(Exercise directions): In the entries below, find the line with "replace (50 / 2)%R" and the line with "rewrite (consider_keep 50 _ _ 25". Return those two lines and all lines between them, exactly.

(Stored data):
Lemma abs_log_far q :
  3 <= q <= 4294967296 ->
  exists s, Math_abs (Math_log (Fin q)) = Fin s /\ 0 < s.
Proof.
  intros [Hlo Hhi]. rewrite Math_log_pos by lra.
  assert (H1 : 1 <= ln q).
  { pose proof ln_3. destruct (Req_dec q 3) as [->|]; [assumption|].
    assert (ln 3 < ln q) by (apply ln_increasing; lra). lra. }
  pose proof (ln_below q ltac:(lra)) as H2.
  pose proof one_normal. pose proof eps_small as [He0 He1].
  destruct (round_bounds (ln q) ltac:(lra)) as [Hr1 Hr2].
  assert (Hpos : 0 < Double.round (ln q)) by nra.
  assert (Hsmall : Double.round (ln q) < 18446744073709551616) by nra.
  pose proof ordinary_below_overflow.
  rewrite double_finite by (rewrite Rabs_right; lra).
  exists (Double.round (ln q)). cbn [Math_abs].
  rewrite Rabs_right by lra. split; [reflexivity|assumption].
Qed.

End JsFacts.

(** ** Claims on the grid solver *)

Section GridSolverClaims.
Import Js GridSolver.

Lemma divisors_50 : divisors 50 = [1; 2; 5; 10; 25; 50]%Z.
Proof. vm_compute. reflexivity. Qed.


Lemma consider_take n a b d c :
  c = (n ÷ d)%Z -> lt (score d c a) (b_score b) = true ->
  consider n a b d = mkBest d c (score d c a).
Proof. intros -> H. unfold consider. now rewrite H. Qed.

Lemma consider_keep n a b d c :
  c = (n ÷ d)%Z -> lt (score d c a) (b_score b) = false ->
  consider n a b d = b.
Proof. intros -> H. unfold consider. now rewrite H. Qed.

(** The scores of 50 pieces against the aspect ratio 2: exactly zero
    for 5 rows of 10, above zero for 1 row of 50 and 2 rows of 25. *)
Lemma score_5_10 : score 5 10 (Fin 2) = Fin 0.
Proof.
  unfold score, ofZ. rewrite div_Fin by lra.
  replace (10 / 5)%R with 2%R by lra. rewrite double_int by lia.
  rewrite div_Fin by lra.
  replace (2 / 2)%R with 1%R by lra. rewrite double_int by lia.
  rewrite Math_log_pos by lra. rewrite ln_1, double_int by lia.
  cbn [Math_abs]. now rewrite Rabs_R0.
Qed.

Lemma score_1_50 : exists s, score 1 50 (Fin 2) = Fin s /\ (0 < s)%R.
Proof.
  unfold score, ofZ. rewrite div_Fin by lra.
  replace (50 / 1)%R with 50%R by lra. rewrite double_int by lia.
  rewrite div_Fin by lra.
  replace (50 / 2)%R with 25%R by lra. rewrite double_int by lia.
  apply abs_log_far. lra.
Qed.

Lemma score_2_25 : exists s, score 2 25 (Fin 2) = Fin s /\ (0 < s)%R.
Proof.
  unfold score, ofZ. rewrite div_Fin by lra.
  change (25 / 2)%R with (IZR 25 / IZR (2 ^ 1))%R.
  rewrite double_dyadic by lia. rewrite div_Fin by lra.
  replace (IZR 25 / IZR (2 ^ 1) / 2)%R with (IZR 25 / IZR (2 ^ 2))%R
    by (change (IZR (2 ^ 1)) with 2%R; change (IZR (2 ^ 2)) with 4%R; lra).
  rewrite double_dyadic by lia.
  apply abs_log_far. change (IZR (2 ^ 2)) with 4%R. lra.
Qed.

Lemma best_50_2 :
  fold_left (consider 50 (Fin 2)) [1; 2; 5; 10; 25; 50]%Z (mkBest 1 50 PInf)
  = mkBest 5 10 (Fin 0).
Proof.
  destruct score_1_50 as (s1 & E1 & H1). destruct score_2_25 as (s2 & E2 & H2).
  cbn [fold_left].
  rewrite (consider_take 50 _ _ 1 50 eq_refl) by (rewrite E1; reflexivity).
  assert (Hsecond : exists b,
            consider 50 (Fin 2) (mkBest 1 50 (score 1 50 (Fin 2))) 2 = b
            /\ exists s, b_score b = Fin s /\ (0 < s)%R).
  { eexists. split; [reflexivity|]. unfold consider.
    change (50 ÷ 2)%Z with 25%Z. cbn [b_score].
    destruct (lt (score 2 25 (Fin 2)) (score 1 50 (Fin 2))); cbn [b_score]; eauto. }
  destruct Hsecond as (b & -> & s & Es & Hs).
  rewrite (consider_take 50 _ _ 5 10 eq_refl)
    by (rewrite score_5_10, Es; now apply lt_Fin_true).
  rewrite score_5_10.
  rewrite (consider_keep 50 _ _ 10 5 eq_refl) by apply abs_not_below_zero.
  rewrite (consider_keep 50 _ _ 25 2 eq_refl) by apply abs_not_below_zero.
  rewrite (consider_keep 50 _ _ 50 1 eq_refl) by apply abs_not_below_zero.
  reflexivity.
Qed.

Lemma findBestGrid_50_2 : findBestGrid 50 (Fin 2) = mkGrid 5 10 50.
Proof.
  unfold findBestGrid. rewrite divisors_50, best_50_2.
  cbn [b_rows b_cols]. unfold gt. rewrite score_5_10.
  unfold score. now rewrite abs_not_below_zero.
Qed.

(** C5.  For every integer [N >= 1] and every real aspect [A > 0],
    [findBestGrid N A] returns a grid with [rows * cols = N],
    [rows >= 1], [cols >= 1] and [count = N]; and
    [findBestGrid 50 2.0] is 5 rows by 10 columns. *)
Theorem findBestGrid_keeps_count (N : Z) (A : R) :
  (1 <= N)%Z -> (0 < A)%R ->
  (rows (findBestGrid N (Fin A)) * cols (findBestGrid N (Fin A)) = N
   /\ 1 <= rows (findBestGrid N (Fin A))
   /\ 1 <= cols (findBestGrid N (Fin A))
   /\ count (findBestGrid N (Fin A)) = N)%Z
  /\ findBestGrid 50 (Fin 2) = mkGrid 5 10 50.
Proof.
  intros HN _. destruct (findBestGrid_exact N (Fin A)) as (Hmul & Hcount & Hpos).
  destruct (Hpos HN). auto using findBestGrid_50_2.
Qed.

(Answer for this exercise):
  replace (50 / 2)%R with 25%R by lra. rewrite double_int by lia.
  apply abs_log_far. lra.
Qed.

Lemma score_2_25 : exists s, score 2 25 (Fin 2) = Fin s /\ (0 < s)%R.
Proof.
  unfold score, ofZ. rewrite div_Fin by lra.
  change (25 / 2)%R with (IZR 25 / IZR (2 ^ 1))%R.
  rewrite double_dyadic by lia. rewrite div_Fin by lra.
  replace (IZR 25 / IZR (2 ^ 1) / 2)%R with (IZR 25 / IZR (2 ^ 2))%R
    by (change (IZR (2 ^ 1)) with 2%R; change (IZR (2 ^ 2)) with 4%R; lra).
  rewrite double_dyadic by lia.
  apply abs_log_far. change (IZR (2 ^ 2)) with 4%R. lra.
Qed.

Lemma best_50_2 :
  fold_left (consider 50 (Fin 2)) [1; 2; 5; 10; 25; 50]%Z (mkBest 1 50 PInf)
  = mkBest 5 10 (Fin 0).
Proof.
  destruct score_1_50 as (s1 & E1 & H1). destruct score_2_25 as (s2 & E2 & H2).
  cbn [fold_left].
  rewrite (consider_take 50 _ _ 1 50 eq_refl) by (rewrite E1; reflexivity).
  assert (Hsecond : exists b,
            consider 50 (Fin 2) (mkBest 1 50 (score 1 50 (Fin 2))) 2 = b
            /\ exists s, b_score b = Fin s /\ (0 < s)%R).
  { eexists. split; [reflexivity|]. unfold consider.
    change (50 ÷ 2)%Z with 25%Z. cbn [b_score].
    destruct (lt (score 2 25 (Fin 2)) (score 1 50 (Fin 2))); cbn [b_score]; eauto. }
  destruct Hsecond as (b & -> & s & Es & Hs).
  rewrite (consider_take 50 _ _ 5 10 eq_refl)
    by (rewrite score_5_10, Es; now apply lt_Fin_true).
  rewrite score_5_10.
  rewrite (consider_keep 50 _ _ 10 5 eq_refl) by apply abs_not_below_zero.
  rewrite (consider_keep 50 _ _ 25 2 eq_refl) by apply abs_not_below_zero.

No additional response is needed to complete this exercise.